# [Exercise]
Search the entries for the word "false". Copy every line where it turns up.

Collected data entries

┏━━

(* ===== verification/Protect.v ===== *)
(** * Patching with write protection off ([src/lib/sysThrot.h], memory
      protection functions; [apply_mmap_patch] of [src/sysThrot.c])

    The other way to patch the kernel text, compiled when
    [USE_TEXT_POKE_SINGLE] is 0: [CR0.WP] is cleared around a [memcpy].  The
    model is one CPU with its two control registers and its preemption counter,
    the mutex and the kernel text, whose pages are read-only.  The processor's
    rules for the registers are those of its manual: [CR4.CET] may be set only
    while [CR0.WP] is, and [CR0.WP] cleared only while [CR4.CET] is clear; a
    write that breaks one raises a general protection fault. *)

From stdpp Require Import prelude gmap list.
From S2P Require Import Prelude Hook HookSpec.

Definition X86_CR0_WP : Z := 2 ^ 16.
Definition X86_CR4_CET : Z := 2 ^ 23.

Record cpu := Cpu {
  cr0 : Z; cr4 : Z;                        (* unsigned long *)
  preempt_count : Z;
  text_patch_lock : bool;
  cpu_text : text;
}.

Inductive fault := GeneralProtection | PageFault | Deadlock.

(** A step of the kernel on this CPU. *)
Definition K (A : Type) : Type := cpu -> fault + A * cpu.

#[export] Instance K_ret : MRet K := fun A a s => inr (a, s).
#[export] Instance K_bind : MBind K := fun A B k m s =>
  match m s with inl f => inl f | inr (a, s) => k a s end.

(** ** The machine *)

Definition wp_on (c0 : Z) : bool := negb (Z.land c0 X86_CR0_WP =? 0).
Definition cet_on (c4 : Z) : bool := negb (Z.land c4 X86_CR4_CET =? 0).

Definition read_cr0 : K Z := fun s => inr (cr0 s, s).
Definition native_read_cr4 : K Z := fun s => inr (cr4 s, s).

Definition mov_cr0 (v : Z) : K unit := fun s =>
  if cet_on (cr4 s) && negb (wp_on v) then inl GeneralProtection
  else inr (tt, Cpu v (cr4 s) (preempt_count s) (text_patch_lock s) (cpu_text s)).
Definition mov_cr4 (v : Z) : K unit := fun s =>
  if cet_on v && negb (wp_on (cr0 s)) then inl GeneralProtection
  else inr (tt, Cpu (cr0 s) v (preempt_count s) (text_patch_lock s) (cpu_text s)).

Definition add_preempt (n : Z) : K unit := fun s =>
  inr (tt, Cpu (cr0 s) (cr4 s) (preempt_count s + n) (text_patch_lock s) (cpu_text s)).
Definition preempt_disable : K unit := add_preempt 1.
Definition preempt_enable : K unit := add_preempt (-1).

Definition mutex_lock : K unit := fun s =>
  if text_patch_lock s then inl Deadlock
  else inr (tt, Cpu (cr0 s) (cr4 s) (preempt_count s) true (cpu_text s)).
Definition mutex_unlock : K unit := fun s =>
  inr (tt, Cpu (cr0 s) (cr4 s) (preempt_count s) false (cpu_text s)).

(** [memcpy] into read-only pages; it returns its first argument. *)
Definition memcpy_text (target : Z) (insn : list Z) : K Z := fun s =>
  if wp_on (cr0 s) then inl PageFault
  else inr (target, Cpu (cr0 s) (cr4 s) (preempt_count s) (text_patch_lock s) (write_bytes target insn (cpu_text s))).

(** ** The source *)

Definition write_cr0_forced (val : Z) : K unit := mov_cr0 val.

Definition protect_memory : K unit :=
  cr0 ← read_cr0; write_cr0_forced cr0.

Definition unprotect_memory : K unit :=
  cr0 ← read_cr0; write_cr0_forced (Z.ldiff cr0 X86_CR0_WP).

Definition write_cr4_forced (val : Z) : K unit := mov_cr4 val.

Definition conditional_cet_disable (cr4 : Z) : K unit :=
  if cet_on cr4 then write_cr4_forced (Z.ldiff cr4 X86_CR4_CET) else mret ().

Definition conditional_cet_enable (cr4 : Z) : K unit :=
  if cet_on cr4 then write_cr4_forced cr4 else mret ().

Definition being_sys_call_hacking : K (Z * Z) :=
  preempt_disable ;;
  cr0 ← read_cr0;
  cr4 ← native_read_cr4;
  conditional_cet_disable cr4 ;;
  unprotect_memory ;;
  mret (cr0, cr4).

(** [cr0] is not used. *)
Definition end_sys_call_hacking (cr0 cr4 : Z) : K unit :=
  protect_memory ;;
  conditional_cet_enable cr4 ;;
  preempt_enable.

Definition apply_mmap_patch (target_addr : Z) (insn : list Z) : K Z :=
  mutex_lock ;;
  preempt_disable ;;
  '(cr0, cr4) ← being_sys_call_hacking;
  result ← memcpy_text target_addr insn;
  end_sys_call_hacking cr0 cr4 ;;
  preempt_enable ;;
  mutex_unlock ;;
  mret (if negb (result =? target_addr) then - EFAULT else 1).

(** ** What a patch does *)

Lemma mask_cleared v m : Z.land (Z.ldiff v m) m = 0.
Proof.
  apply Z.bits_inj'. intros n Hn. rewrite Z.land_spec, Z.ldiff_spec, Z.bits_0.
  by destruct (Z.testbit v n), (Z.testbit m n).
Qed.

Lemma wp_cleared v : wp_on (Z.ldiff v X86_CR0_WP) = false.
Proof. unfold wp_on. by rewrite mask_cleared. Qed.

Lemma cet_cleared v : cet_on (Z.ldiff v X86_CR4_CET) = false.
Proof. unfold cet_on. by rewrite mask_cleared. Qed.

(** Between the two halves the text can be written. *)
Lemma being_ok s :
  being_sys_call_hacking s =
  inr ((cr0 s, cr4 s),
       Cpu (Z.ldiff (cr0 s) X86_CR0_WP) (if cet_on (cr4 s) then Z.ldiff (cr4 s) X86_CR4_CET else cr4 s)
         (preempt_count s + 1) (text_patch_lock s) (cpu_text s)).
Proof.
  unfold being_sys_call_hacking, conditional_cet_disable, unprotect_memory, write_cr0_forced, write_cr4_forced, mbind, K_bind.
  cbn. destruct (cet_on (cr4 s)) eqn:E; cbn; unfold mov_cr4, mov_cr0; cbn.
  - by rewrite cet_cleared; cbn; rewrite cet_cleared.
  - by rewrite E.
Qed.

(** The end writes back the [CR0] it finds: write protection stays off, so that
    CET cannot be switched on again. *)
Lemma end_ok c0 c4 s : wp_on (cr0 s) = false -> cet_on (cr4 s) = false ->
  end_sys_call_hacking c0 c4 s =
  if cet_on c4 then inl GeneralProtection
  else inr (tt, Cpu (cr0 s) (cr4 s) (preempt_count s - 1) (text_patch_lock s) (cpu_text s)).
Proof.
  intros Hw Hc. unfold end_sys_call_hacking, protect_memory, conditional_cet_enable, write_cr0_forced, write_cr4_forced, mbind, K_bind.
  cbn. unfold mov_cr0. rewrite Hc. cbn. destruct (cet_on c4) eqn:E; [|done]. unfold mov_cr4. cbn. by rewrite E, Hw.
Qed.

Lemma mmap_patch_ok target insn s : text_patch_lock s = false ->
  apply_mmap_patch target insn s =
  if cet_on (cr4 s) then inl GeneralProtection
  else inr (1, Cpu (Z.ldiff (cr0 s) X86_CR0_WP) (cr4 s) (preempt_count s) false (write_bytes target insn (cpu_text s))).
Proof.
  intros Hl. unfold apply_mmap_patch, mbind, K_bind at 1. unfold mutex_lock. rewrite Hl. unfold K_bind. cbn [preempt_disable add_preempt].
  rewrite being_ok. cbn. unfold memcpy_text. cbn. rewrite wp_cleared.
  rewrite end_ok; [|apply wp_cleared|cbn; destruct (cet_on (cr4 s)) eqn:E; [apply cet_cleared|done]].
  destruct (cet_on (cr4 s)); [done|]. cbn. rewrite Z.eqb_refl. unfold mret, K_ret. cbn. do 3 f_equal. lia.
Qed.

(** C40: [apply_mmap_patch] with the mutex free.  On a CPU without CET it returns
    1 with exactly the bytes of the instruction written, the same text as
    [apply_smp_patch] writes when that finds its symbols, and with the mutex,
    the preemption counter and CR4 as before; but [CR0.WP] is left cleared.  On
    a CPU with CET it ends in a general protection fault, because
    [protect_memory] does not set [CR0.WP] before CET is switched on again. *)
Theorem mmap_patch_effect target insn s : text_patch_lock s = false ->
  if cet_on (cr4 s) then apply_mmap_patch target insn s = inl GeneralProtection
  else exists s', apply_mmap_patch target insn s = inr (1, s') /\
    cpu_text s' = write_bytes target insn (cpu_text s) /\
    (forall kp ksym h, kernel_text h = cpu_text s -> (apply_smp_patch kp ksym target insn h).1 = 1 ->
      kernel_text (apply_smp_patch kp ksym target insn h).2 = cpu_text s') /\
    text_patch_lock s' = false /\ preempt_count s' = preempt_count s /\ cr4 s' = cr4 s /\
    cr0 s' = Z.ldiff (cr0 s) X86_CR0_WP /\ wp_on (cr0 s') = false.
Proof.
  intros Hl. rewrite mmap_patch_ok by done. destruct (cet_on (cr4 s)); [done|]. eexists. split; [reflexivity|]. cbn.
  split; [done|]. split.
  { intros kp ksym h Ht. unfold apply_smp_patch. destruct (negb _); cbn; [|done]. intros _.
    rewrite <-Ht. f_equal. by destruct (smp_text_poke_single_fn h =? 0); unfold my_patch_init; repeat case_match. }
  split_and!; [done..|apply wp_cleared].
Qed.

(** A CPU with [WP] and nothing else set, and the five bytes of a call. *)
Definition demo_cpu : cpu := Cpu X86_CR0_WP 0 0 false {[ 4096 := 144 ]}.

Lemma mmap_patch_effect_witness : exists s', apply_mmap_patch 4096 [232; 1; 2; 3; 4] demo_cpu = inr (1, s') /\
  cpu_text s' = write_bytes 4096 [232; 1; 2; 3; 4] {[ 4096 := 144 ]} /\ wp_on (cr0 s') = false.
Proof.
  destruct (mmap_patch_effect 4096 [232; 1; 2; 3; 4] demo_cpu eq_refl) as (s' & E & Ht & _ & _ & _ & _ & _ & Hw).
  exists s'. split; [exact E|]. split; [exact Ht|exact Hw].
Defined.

┗━━
┏━━

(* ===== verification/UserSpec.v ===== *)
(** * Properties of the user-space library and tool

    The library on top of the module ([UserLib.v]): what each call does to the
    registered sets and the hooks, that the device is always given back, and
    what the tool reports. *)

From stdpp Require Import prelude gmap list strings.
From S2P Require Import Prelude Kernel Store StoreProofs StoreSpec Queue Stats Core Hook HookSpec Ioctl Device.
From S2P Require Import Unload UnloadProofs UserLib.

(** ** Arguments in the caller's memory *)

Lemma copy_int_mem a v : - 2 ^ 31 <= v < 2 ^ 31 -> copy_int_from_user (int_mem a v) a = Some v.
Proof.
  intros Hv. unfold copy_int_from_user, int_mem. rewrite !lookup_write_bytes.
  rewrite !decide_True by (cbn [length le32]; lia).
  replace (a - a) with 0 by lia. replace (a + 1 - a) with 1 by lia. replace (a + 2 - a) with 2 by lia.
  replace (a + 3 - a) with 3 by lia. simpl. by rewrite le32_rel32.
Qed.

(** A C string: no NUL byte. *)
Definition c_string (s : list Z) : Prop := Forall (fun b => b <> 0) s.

┗━━

# [Answer to the exercise]
  inr (tt, Cpu (cr0 s) (cr4 s) (preempt_count s) false (cpu_text s)).
Lemma wp_cleared v : wp_on (Z.ldiff v X86_CR0_WP) = false.
Lemma cet_cleared v : cet_on (Z.ldiff v X86_CR4_CET) = false.
Lemma end_ok c0 c4 s : wp_on (cr0 s) = false -> cet_on (cr4 s) = false ->
Lemma mmap_patch_ok target insn s : text_patch_lock s = false ->
  else inr (1, Cpu (Z.ldiff (cr0 s) X86_CR0_WP) (cr4 s) (preempt_count s) false (write_bytes target insn (cpu_text s))).
Theorem mmap_patch_effect target insn s : text_patch_lock s = false ->
    text_patch_lock s' = false /\ preempt_count s' = preempt_count s /\ cr4 s' = cr4 s /\
    cr0 s' = Z.ldiff (cr0 s) X86_CR0_WP /\ wp_on (cr0 s') = false.
Definition demo_cpu : cpu := Cpu X86_CR0_WP 0 0 false {[ 4096 := 144 ]}.
  cpu_text s' = write_bytes 4096 [232; 1; 2; 3; 4] {[ 4096 := 144 ]} /\ wp_on (cr0 s') = false.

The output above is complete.